Great expectations

May 3, 2008

I can blame it on my maternal grandmother. After drinking whiskey she would get into fights, all 5 feet and 100 lbs of her, pummeling drunk men at the bar. Really, what else would make such a tiny woman use her fists on men twice her size? The connection is in my DNA, whiskey and anger, intertwined, in between near-sightedness and high blood pressure. What else, other than the whiskey, would have made me such a bitch today?

It couldn’t have been my crush (my crutch?). So nice to him with no response other than workplace flirting. No true interest, just light, casual interactions. Nice but it’s going nowhere. And wow do I need more.

Great expectations. More like fantasy. The complete confusion of relating to other individual humans. We put out the effort, work hard, do all the right things. In our work we are rewarded, good grades, promotions, pay. But in our relationships we think, we analyze, we try to do well. Instead of success, really connecting with people, we are left empty. No reward, no prize, no A+. No grade at all, just a big old question mark taking the place of the fantasy that was supposed to take on flesh.

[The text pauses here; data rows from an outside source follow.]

(** * Yes/No speaking trainer: a shallow embedding of [src/App.jsx]

    The development follows the source file top to bottom:

    - [Str]         the string built-ins used by [parseYesNo];
    - [Classifier]  [parseYesNo] and its two phrase lists;
    - [Model]       the React state of the component, its refs, the pending
                    timeouts and the pending speech callbacks;
    - [Controller]  [ask], [reveal], [fastReveal], [goNext], [buildSession],
                    the recognition handler and the event loop;
    - [Double]      rounding to a double, for the numbers of the browser;
    - [Json]        JSON values and the browser's [JSON] object, with a
                    reference implementation;
    - [Persist]     the import handler and [exportItems];
    - [Editing]     the topic list, [addNewItem], the field editors and the
                    delete button;
    - [Normal], [Flow]  notions for the classifier and the practice flow;
    - [Storage]     [loadFromLocalStorage] and [saveToLocalStorage];
    - [SelfTest]    the self-tests of [parseYesNo];
    - [SessionSpec] the pool of a session in the words of the specification.

    How the component is modelled.  A function declared in the component
    body is created anew by every render and sees the state of that render:
    [ask r], [reveal r], [goNext r], [fastReveal r] take the render [r] they
    were created in, next to the world [w] they update.  Handlers bound in
    JSX are those of the latest render; a callback handed to [setTimeout],
    to [speak] or to the recognition object keeps the render it was created
    in.  State updates of one handler are committed together, and the
    effect on [[sessionCursor, currentIndex]] runs after the render that
    follows.  Refs ([practiceTimerRef], [autoAdvanceRef]) are shared by all
    renders.  Time is not modelled: a pending timeout may fire at any
    moment, and so may the end of a pending utterance.

    Transcripts are strings of bytes: [toLowerCase] acts on the ASCII letters
    and [trim] on the ASCII white space, as the browser does on transcripts
    of ASCII characters.  Ids are whole numbers.  The numbers of a JSON
    value are the whole numbers and [NaN], [Infinity], [-Infinity]; a
    number with a fractional part is outside the model. *)

From Stdlib Require Import List Bool Arith ZArith Lia String Ascii Permutation.
From Stdlib Require Import DecimalString DecimalZ DecimalPos.
Import ListNotations.

Set Warnings "-register-all".

Local Open Scope string_scope.
Local Open Scope list_scope.
Local Open Scope nat_scope.

(* ================================================================== *)
(** ** String built-ins *)

Module Str.

(** [String.prototype.toLowerCase], on the ASCII letters. *)
Definition lower_ascii (c : ascii) : ascii :=
  let n := nat_of_ascii c in
  if (65 <=? n) && (n <=? 90) then ascii_of_nat (n + 32) else c.

Fixpoint toLowerCase (s : string) : string :=
  match s with
  | EmptyString => EmptyString
  | String c s' => String (lower_ascii c) (toLowerCase s')
  end.

(** White space removed by [String.prototype.trim]: TAB, LF, VT, FF, CR and
    the space. *)
Definition is_space (c : ascii) : bool :=
  let n := nat_of_ascii c in
  ((9 <=? n) && (n <=? 13)) || (n =? 32).

Fixpoint trimStart (s : string) : string :=
  match s with
  | EmptyString => EmptyString
  | String c s' => if is_space c then trimStart s' else s
  end.

Fixpoint trimEnd (s : string) : string :=
  match s with
  | EmptyString => EmptyString
  | String c s' =>
      match trimEnd s' with
      | EmptyString => if is_space c then EmptyString else String c EmptyString
      | t => String c t
      end
  end.

Definition trim (s : string) : string := trimEnd (trimStart s).

(** [t.startsWith(w)] *)
Fixpoint startsWith (t w : string) {struct w} : bool :=
  match w, t with
  | EmptyString, _ => true
  | String _ _, EmptyString => false
  | String a w', String b t' => Ascii.eqb a b && startsWith t' w'
  end.

(** [t.includes(w)]: [w] occurs somewhere in [t]. *)
Fixpoint includes (t w : string) : bool :=
  startsWith t w ||
  match t with
  | EmptyString => false
  | String _ t' => includes t' w
  end.

End Str.

(* ================================================================== *)
(** ** Transcript classifier ([parseYesNo], App.jsx 57-69) *)

Module Classifier.

(** The two non-null results of [parseYesNo]; [null] is [None]. *)
Inductive YesNo : Type := yes | no.

Definition yesWords : list string :=
  ["yes"; "yeah"; "yep"; "yup"; "sure"; "of course"; "i do"; "i did";
   "i am"; "i will"; "i can"; "it is"].

Definition noWords : list string :=
  ["no"; "nope"; "nah"; "not"; "i don't"; "i did not"; "i didn't";
   "i am not"; "i won't"; "i will not"; "i can't"; "cannot"; "it isn't";
   "it is not"].

(** The predicate passed to [some]:
    [w => t.startsWith(w) || t.includes(` ${w} `) || t === w]. *)
Definition phrase_matches (t w : string) : bool :=
  Str.startsWith t w || Str.includes t (" " ++ w ++ " ")%string || String.eqb t w.
(** * update_index.py: extraction, scanning, rendering and the CLI driver

    A shallow embedding of [update_index.py].  Python text ([str]) is a list
    of Unicode code points, file contents are bytes decoded as UTF-8, and the
    file system, the two output streams and exceptions are threaded through
    a small state-and-exception monad. *)

From Stdlib Require Import String Ascii DecimalString.
From Stdlib Require Import NArith ZArith Bool Lia.
From Stdlib Require Import List Permutation Sorted.
From Stdlib Require Strings.Byte.
Import ListNotations.

Set Implicit Arguments.

(** ** Text *)

(** A code point of a Python [str]. *)
Definition char := N.
Bind Scope N_scope with char.

(** A Python [str]. *)
Definition str := list char.

(** The code points of an ASCII literal of the source. *)
Definition text (s : string) : str :=
  List.map N_of_ascii (list_ascii_of_string s).

Definition NL : char := 10%N.
Definition CR : char := 13%N.
Definition DQUOTE : char := 34%N.
Definition SQUOTE : char := 39%N.

Fixpoint str_eqb (a b : str) : bool :=
  match a, b with
  | [], [] => true
  | x :: a', y :: b' => N.eqb x y && str_eqb a' b'
  | _, _ => false
  end.

(** [a < b] on [str]: lexicographic on code points. *)
Fixpoint str_ltb (a b : str) : bool :=
  match a, b with
  | _, [] => false
  | [], _ :: _ => true
  | x :: a', y :: b' =>
      if N.ltb x y then true
      else if N.ltb y x then false
      else str_ltb a' b'
  end.

Definition in_range (lo hi c : N) : bool := N.leb lo c && N.leb c hi.

(** [str.isspace] on one code point, which is also the class [\s] of [re]
    on text patterns. *)
Definition is_space (c : char) : bool :=
  in_range 9 13 c || in_range 28 32 c || N.eqb c 133 || N.eqb c 160
  || N.eqb c 5760 || in_range 8192 8202 c || N.eqb c 8232 || N.eqb c 8233
  || N.eqb c 8239 || N.eqb c 8287 || N.eqb c 12288.

Fixpoint lstrip (s : str) : str :=
  match s with
  | c :: s' => if is_space c then lstrip s' else s
  | [] => []
  end.

Definition rstrip (s : str) : str := rev (lstrip (rev s)).

(** [s.strip()] *)
Definition strip (s : str) : str := rstrip (lstrip s).

(** *** Case mappings

    [str.lower] and [str.title] follow the case mappings and the properties
    [Cased] and [Case_Ignorable] of the Unicode character database
    (version 14.0.0), which the tables below hold. *)

(** A run [(lo, hi, step, image)] maps the code points [lo], [lo + step],
    and so on up to [hi]; [lo] goes to [image], and the others lie as far
    from [image] as they lie from [lo]. *)
Definition case_run : Type := (char * char * N * char)%type.
(** C4, as stated, fails: the queries order by count only and the
    code keeps the rows in the order of the answer.  After [a = c + b]
    the nodes b and c have one incoming edge each, so an answer that
    lists c before b is permitted, and so is one that lists b before c;
    the report for the first lists c before b, which is not the
    ascending order of names, and the two reports differ on one
    graph. *)
Lemma leaderboard_ties_keep_store_order :
  permitted (in_degree tie_db) (variables tie_db) [("c", 1); ("b", 1)]
  ∧ permitted (in_degree tie_db) (variables tie_db) [("b", 1); ("c", 1)]
  ∧ Metrics.most_dependent
      <$> get_metrics_of stack
            (fan_in_answers (answers_of tie_db) [("c", 1); ("b", 1)])
    = Some [("c", 1); ("b", 1)]
  ∧ Metrics.most_dependent
      <$> get_metrics_of stack
            (fan_in_answers (answers_of tie_db) [("b", 1); ("c", 1)])
    = Some [("b", 1); ("c", 1)]
  ∧ sorted_by count_then_name_le [("c", 1); ("b", 1)] = false.
Proof.
  assert (Hgroups : map (fun v => (v, in_degree tie_db v))
                      (filter (fun v => 0 < in_degree tie_db v)
                         (variables tie_db))
                    = [("c", 1); ("b", 1)]) by (vm_compute; reflexivity).
  split_and!; try (vm_compute; reflexivity).
  - exists [("c", 1); ("b", 1)]. rewrite Hgroups. split; [done|].
    split; [|done]. repeat constructor.
  - exists [("b", 1); ("c", 1)]. rewrite Hgroups.
    split; [apply Permutation_swap|]. split; [|done]. repeat constructor.
Qed.
(** * ASOSTORE: a shallow embedding of the store's form handlers

    The application is a set of React views that validate a form against
    the rows they fetched earlier and then issue a short sequence of
    requests to the hosted database.  Each handler is embedded as a
    computation in a small state-and-exception monad over a [World]
    holding the database tables, the outcome the backend will give to
    each coming request, the log of requests issued so far and the
    toasts shown.

    Conventions of the embedding:
    - JavaScript numbers that hold counts are [Z];
    - numbers that hold money are rationals [Q].  A table keeps a
      decimal; JavaScript holds the IEEE 754 double nearest to it
      ([Js.number]) and computes on doubles: [Js.add], [Js.sub],
      [Js.mul] and [Js.div] round the exact result to the nearest double,
      ties to even.  The daily sales view, the stock purchases view and
      src/components/Purchases.tsx are embedded with this arithmetic,
      and the column [stock_items.cost_price], a [numeric(10,2)], rounds
      what it is sent ([numeric_10_2]).  Infinity and NaN are not numbers
      of the model: a result beyond the largest double is kept as it is
      and a quotient by zero is 0;
    - the student purchases view (src/unnamed/part_005) and the
      Transactions view are embedded over exact rationals: the rounding
      of their sums, differences and products is not modelled;
    - JavaScript strings are [string]s of code units below 256;
    - [parseInt] and [parseFloat] are parameters returning [None] for NaN;
    - [new Date().toISOString()] reads the [clock] field of the world. *)

From Stdlib Require Import Ascii String QArith Lqa DecimalString.
From stdpp Require Import base strings list gmap sorting.

Local Open Scope string_scope.
Local Open Scope Z_scope.
Local Open Scope list_scope.

(** ** JavaScript string helpers *)

Module Js.

(** WhiteSpace and LineTerminator code units below 256:
    TAB, LF, VT, FF, CR, SP and NBSP. *)
Definition is_white_space (c : ascii) : bool :=
  let n := nat_of_ascii c in
  ((9 <=? n)%nat && (n <=? 13)%nat) || (n =? 32)%nat || (n =? 160)%nat.

Fixpoint trimStart (s : string) : string :=
  match s with
  | EmptyString => EmptyString
  | String c s' => if is_white_space c then trimStart s' else s
  end.

Fixpoint trimEnd (s : string) : string :=
  match s with
  | EmptyString => EmptyString
  | String c s' =>
      match trimEnd s' with
      | EmptyString => if is_white_space c then EmptyString else String c EmptyString
      | t => String c t
      end
  end.

(** [String.prototype.trim] *)
Definition trim (s : string) : string := trimEnd (trimStart s).

(** Lower-casing of one code unit: A-Z, and the Latin-1 capitals
    U+00C0..U+00DE without the multiplication sign U+00D7. *)
Definition lower_char (c : ascii) : ascii :=
  let n := nat_of_ascii c in
  if ((65 <=? n)%nat && (n <=? 90)%nat)
     || ((192 <=? n)%nat && (n <=? 222)%nat && negb (n =? 215)%nat)
  then ascii_of_nat (n + 32) else c.

(** [String.prototype.toLowerCase] on strings of code units below 256,
    where it works unit by unit.  Beyond them it does not: a capital
    sigma becomes one of two letters by its place in the word, so no
    statement here splits a string under [toLowerCase]. *)
Fixpoint toLowerCase (s : string) : string :=
  match s with
  | EmptyString => EmptyString
  | String c s' => String (lower_char c) (toLowerCase s')
  end.

(** [s.split(sep)] for a separator of one code unit: never the empty
    array, and a trailing separator yields a trailing empty piece. *)
Fixpoint split (sep : ascii) (s : string) : list string :=
  match s with
  | EmptyString => [EmptyString]
  | String c s' =>
      if Ascii.eqb c sep then EmptyString :: split sep s'
      else match split sep s' with
           | [] => [String c EmptyString]
           | w :: ws => String c w :: ws
           end
  end.

(** A string used as a condition: only the empty string is falsy. *)
Definition truthy (s : string) : bool := negb (String.eqb s "").

(** [arr.join(sep)] *)
Definition join (sep : string) (l : list string) : string := String.concat sep l.

(** [arr.includes(x)] on an array of strings *)
Definition includes (l : list string) (x : string) : bool := existsb (String.eqb x) l.

(** [arr.find(p)] *)
Fixpoint find {A} (p : A -> bool) (l : list A) : option A :=
  match l with
  | [] => None
  | x :: l' => if p x then Some x else find p l'
  end.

So do we learn from the experience? Pick ourselves up, dust off the sparkly shoes, move along? Or just sit dumbfounded, staring at the damn question mark and saying “what the fuck?”

My grandmother was never silenced, never hesitant, never confused. Maybe that’s the generational difference. Rather than saying “what the fuck?,” she fought back, she pounded her fists, she screamed back at life: “fuck you!”

Two stories, both presented to me like secrets, carefully revealed, dangerous in the telling:

My co-worker (my crush) excitedly invites me to lunch then, over the meal, tells me about a friend of his, who is divorcing, whose wife had sex with one of her co-workers. His friend is furious, angry with his wife (no wonder), and now their divorce will happen much faster, as the husband is done with the marriage.

My friend, at dinner without her husband, tells me of a female lover who broke her heart. I have to pull details out of her, she is so cryptic with the tale, holding it close, giving up one bit of information at a time. It is clear she has not let go of this love, some 15 years later, or the sorrow associated with it.

Both stories are simple, but the tellings were not. My crush, my flirty co-worker, so energized to share his story. And my friend, lonely in her marriage, very coy in her telling. Both had an agenda, I just can’t figure out what they intended me to hear. Is my co-worker coming on to me (halleluiah, finally)? Is my friend propositioning me (interesting yet uncomfortable)? Or am I just so damn lonely that I’m hearing invitations in stories of heartbreak and pain?

My read: He tells his story out of confusion. So excited, fishing in dangerous waters, not sure at all if he wants to catch anything, or what to do with the fish if he actually lands it. She tells her story out of loneliness. She is fishing too, for a response, someone to end her physical isolation, or at least break the solitariness, to make her forget her pain for a while.

Is this what they are saying in telling their stories like they did?